_Work to be completed_
Will you return, word for word, only the lines from the top of the data below down to and including the one with "with a valid"?
· · ·
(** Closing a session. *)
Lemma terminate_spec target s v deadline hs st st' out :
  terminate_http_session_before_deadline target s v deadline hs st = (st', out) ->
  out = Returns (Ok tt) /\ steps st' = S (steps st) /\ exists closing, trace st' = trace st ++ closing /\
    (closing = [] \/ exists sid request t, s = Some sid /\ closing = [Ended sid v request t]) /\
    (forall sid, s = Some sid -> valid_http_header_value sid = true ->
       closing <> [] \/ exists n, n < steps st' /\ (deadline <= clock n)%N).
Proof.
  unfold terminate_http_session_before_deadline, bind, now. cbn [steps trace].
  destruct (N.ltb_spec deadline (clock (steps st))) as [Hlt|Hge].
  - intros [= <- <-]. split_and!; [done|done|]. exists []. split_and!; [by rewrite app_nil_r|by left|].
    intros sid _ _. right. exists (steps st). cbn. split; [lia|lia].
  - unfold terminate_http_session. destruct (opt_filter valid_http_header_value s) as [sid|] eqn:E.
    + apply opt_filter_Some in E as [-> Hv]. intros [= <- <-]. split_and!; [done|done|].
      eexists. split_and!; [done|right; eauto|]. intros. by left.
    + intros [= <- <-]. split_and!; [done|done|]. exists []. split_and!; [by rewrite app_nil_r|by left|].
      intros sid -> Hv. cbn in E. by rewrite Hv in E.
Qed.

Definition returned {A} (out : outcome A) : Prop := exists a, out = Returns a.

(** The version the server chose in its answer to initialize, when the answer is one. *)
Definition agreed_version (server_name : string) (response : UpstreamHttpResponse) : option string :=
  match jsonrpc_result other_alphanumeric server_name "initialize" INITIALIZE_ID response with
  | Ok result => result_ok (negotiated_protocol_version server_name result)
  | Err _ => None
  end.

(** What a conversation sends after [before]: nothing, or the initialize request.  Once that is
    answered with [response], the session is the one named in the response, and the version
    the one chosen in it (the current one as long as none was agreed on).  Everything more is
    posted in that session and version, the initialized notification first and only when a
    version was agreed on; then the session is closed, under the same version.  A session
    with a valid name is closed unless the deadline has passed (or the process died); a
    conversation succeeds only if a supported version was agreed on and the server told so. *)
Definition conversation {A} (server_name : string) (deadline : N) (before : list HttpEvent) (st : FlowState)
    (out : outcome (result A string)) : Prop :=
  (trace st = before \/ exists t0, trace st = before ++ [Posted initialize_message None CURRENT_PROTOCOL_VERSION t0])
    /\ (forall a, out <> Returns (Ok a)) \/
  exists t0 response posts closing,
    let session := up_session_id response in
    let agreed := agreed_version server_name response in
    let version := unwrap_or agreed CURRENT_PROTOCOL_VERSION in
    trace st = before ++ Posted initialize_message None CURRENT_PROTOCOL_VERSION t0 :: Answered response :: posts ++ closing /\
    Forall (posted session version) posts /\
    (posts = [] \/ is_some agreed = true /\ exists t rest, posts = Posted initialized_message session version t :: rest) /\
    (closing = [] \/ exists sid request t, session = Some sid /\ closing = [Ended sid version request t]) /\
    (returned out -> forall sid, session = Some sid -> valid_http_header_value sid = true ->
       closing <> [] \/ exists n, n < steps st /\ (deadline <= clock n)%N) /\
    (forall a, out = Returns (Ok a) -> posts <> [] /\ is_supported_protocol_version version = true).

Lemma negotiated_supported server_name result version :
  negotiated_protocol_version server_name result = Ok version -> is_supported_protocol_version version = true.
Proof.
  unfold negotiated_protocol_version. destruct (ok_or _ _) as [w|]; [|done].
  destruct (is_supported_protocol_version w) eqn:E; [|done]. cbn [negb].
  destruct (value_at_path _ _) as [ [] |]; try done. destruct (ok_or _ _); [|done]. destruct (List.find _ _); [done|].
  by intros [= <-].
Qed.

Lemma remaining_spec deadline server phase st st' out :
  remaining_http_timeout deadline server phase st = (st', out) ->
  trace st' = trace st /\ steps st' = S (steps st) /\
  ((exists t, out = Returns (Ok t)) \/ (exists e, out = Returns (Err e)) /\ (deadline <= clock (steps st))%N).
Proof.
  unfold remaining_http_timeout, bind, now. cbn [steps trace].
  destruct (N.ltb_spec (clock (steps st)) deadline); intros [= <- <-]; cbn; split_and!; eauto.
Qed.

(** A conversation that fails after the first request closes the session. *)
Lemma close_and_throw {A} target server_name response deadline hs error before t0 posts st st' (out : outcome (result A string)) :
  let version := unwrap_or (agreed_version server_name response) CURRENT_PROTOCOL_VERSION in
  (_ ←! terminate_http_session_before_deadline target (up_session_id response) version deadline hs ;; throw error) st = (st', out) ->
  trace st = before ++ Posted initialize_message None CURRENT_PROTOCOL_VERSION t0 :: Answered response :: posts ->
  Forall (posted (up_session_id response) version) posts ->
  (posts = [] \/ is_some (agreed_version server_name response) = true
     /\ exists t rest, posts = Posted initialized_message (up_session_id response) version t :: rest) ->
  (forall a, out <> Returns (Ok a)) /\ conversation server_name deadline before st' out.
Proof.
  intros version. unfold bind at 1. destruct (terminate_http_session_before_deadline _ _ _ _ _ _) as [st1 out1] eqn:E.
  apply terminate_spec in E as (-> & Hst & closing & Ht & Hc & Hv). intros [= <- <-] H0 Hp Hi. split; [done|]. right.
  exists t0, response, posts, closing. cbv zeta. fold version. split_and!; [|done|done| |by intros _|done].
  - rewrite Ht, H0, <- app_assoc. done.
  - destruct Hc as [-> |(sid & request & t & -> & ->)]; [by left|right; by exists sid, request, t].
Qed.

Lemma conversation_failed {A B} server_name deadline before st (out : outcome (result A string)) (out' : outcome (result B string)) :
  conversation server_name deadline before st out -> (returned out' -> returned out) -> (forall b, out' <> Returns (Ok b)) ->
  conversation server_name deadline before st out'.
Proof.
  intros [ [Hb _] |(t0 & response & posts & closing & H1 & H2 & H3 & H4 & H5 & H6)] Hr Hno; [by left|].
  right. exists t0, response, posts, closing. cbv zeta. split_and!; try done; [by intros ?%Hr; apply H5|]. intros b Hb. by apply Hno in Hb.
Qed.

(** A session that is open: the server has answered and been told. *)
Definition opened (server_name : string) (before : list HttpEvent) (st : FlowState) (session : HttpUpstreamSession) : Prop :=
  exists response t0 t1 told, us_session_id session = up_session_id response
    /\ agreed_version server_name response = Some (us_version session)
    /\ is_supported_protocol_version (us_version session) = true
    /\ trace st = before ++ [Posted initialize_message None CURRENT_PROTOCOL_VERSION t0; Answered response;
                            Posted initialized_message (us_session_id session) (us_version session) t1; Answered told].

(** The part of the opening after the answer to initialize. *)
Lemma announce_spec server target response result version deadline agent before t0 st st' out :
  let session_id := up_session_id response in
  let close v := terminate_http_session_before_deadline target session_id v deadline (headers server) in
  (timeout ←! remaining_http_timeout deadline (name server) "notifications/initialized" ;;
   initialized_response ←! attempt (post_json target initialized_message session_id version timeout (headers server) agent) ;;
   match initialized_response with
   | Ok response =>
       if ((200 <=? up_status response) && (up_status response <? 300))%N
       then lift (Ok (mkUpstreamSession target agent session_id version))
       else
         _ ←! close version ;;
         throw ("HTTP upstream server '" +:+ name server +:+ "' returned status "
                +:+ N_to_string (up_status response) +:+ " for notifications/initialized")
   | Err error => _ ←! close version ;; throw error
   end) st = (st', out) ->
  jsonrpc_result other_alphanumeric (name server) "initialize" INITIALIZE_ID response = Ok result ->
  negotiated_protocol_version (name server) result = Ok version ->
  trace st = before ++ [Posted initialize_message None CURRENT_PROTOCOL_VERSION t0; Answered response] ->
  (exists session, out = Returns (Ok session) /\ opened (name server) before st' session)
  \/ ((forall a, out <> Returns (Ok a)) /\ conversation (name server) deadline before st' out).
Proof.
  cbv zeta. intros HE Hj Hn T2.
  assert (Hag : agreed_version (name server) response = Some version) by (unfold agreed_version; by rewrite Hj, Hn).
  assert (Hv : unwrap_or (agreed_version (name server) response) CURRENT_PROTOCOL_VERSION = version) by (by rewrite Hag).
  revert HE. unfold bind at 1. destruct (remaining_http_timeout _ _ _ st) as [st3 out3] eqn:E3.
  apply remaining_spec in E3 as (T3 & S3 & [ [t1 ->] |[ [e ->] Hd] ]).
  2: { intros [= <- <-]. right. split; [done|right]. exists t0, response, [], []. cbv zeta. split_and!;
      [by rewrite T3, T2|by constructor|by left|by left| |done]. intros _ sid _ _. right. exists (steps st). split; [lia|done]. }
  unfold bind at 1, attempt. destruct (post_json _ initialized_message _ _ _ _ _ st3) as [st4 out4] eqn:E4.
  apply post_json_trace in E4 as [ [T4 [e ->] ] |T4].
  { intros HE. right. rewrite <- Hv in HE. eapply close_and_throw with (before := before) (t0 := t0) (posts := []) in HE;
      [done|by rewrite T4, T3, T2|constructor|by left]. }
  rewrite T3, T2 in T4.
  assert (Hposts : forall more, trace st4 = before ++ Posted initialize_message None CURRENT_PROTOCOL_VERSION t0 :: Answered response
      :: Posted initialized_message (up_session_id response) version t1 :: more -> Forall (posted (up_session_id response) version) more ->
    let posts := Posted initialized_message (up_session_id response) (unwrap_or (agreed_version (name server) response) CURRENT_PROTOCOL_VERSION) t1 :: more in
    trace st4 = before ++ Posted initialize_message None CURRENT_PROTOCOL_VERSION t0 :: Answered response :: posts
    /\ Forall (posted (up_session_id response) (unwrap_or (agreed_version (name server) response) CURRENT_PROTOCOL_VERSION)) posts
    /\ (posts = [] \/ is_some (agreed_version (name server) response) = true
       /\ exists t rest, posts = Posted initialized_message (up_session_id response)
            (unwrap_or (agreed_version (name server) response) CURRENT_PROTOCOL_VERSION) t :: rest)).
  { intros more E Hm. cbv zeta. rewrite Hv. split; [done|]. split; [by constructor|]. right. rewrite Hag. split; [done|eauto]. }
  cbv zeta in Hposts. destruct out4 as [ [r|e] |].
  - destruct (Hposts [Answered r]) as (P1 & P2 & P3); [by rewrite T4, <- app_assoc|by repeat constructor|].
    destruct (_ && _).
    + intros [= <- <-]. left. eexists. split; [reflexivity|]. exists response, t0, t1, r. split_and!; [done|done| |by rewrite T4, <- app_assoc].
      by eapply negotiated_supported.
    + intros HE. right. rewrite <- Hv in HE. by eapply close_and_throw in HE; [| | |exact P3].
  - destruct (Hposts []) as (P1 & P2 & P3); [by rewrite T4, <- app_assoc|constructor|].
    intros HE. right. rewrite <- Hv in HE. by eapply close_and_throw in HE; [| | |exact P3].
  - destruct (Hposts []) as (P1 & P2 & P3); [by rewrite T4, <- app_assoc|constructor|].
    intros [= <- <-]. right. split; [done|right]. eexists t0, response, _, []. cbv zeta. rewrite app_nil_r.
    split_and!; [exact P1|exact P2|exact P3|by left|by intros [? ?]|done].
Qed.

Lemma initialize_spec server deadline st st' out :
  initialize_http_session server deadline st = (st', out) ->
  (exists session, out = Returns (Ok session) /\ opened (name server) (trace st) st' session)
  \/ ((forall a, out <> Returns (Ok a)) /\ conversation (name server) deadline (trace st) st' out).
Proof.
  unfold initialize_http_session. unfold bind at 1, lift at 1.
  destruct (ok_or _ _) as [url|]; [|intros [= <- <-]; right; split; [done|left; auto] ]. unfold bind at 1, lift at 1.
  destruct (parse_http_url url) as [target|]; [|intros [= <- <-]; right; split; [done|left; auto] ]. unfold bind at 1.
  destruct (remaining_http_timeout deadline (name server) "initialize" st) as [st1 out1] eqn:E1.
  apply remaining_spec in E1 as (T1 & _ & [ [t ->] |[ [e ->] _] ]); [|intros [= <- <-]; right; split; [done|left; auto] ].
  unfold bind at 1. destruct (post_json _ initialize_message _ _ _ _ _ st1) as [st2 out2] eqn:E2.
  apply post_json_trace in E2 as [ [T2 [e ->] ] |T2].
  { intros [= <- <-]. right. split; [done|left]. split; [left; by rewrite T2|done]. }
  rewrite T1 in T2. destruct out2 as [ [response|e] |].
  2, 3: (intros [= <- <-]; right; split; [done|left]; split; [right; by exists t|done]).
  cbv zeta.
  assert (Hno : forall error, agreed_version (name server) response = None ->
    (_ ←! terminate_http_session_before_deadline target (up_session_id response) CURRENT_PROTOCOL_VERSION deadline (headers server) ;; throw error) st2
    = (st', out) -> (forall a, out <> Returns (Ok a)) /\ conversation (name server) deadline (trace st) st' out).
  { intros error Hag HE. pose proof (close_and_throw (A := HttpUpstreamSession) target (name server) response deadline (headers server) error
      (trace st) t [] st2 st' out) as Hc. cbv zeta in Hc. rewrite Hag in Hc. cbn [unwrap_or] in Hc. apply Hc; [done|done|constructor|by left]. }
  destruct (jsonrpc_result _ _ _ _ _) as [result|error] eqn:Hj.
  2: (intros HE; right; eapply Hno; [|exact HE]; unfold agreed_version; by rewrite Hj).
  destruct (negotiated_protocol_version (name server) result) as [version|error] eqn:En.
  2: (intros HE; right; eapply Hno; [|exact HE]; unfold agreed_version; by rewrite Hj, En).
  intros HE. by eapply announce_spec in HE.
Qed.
· · ·
_Reply to the task_
(** Closing a session. *)
Lemma terminate_spec target s v deadline hs st st' out :
  terminate_http_session_before_deadline target s v deadline hs st = (st', out) ->
  out = Returns (Ok tt) /\ steps st' = S (steps st) /\ exists closing, trace st' = trace st ++ closing /\
    (closing = [] \/ exists sid request t, s = Some sid /\ closing = [Ended sid v request t]) /\
    (forall sid, s = Some sid -> valid_http_header_value sid = true ->
       closing <> [] \/ exists n, n < steps st' /\ (deadline <= clock n)%N).
Proof.
  unfold terminate_http_session_before_deadline, bind, now. cbn [steps trace].
  destruct (N.ltb_spec deadline (clock (steps st))) as [Hlt|Hge].
  - intros [= <- <-]. split_and!; [done|done|]. exists []. split_and!; [by rewrite app_nil_r|by left|].
    intros sid _ _. right. exists (steps st). cbn. split; [lia|lia].
  - unfold terminate_http_session. destruct (opt_filter valid_http_header_value s) as [sid|] eqn:E.
    + apply opt_filter_Some in E as [-> Hv]. intros [= <- <-]. split_and!; [done|done|].
      eexists. split_and!; [done|right; eauto|]. intros. by left.
    + intros [= <- <-]. split_and!; [done|done|]. exists []. split_and!; [by rewrite app_nil_r|by left|].
      intros sid -> Hv. cbn in E. by rewrite Hv in E.
Qed.

Definition returned {A} (out : outcome A) : Prop := exists a, out = Returns a.

(** The version the server chose in its answer to initialize, when the answer is one. *)
Definition agreed_version (server_name : string) (response : UpstreamHttpResponse) : option string :=
  match jsonrpc_result other_alphanumeric server_name "initialize" INITIALIZE_ID response with
  | Ok result => result_ok (negotiated_protocol_version server_name result)
  | Err _ => None
  end.

(** What a conversation sends after [before]: nothing, or the initialize request.  Once that is
    answered with [response], the session is the one named in the response, and the version
    the one chosen in it (the current one as long as none was agreed on).  Everything more is
    posted in that session and version, the initialized notification first and only when a
    version was agreed on; then the session is closed, under the same version.  A session
    with a valid name is closed unless the deadline has passed (or the process died); a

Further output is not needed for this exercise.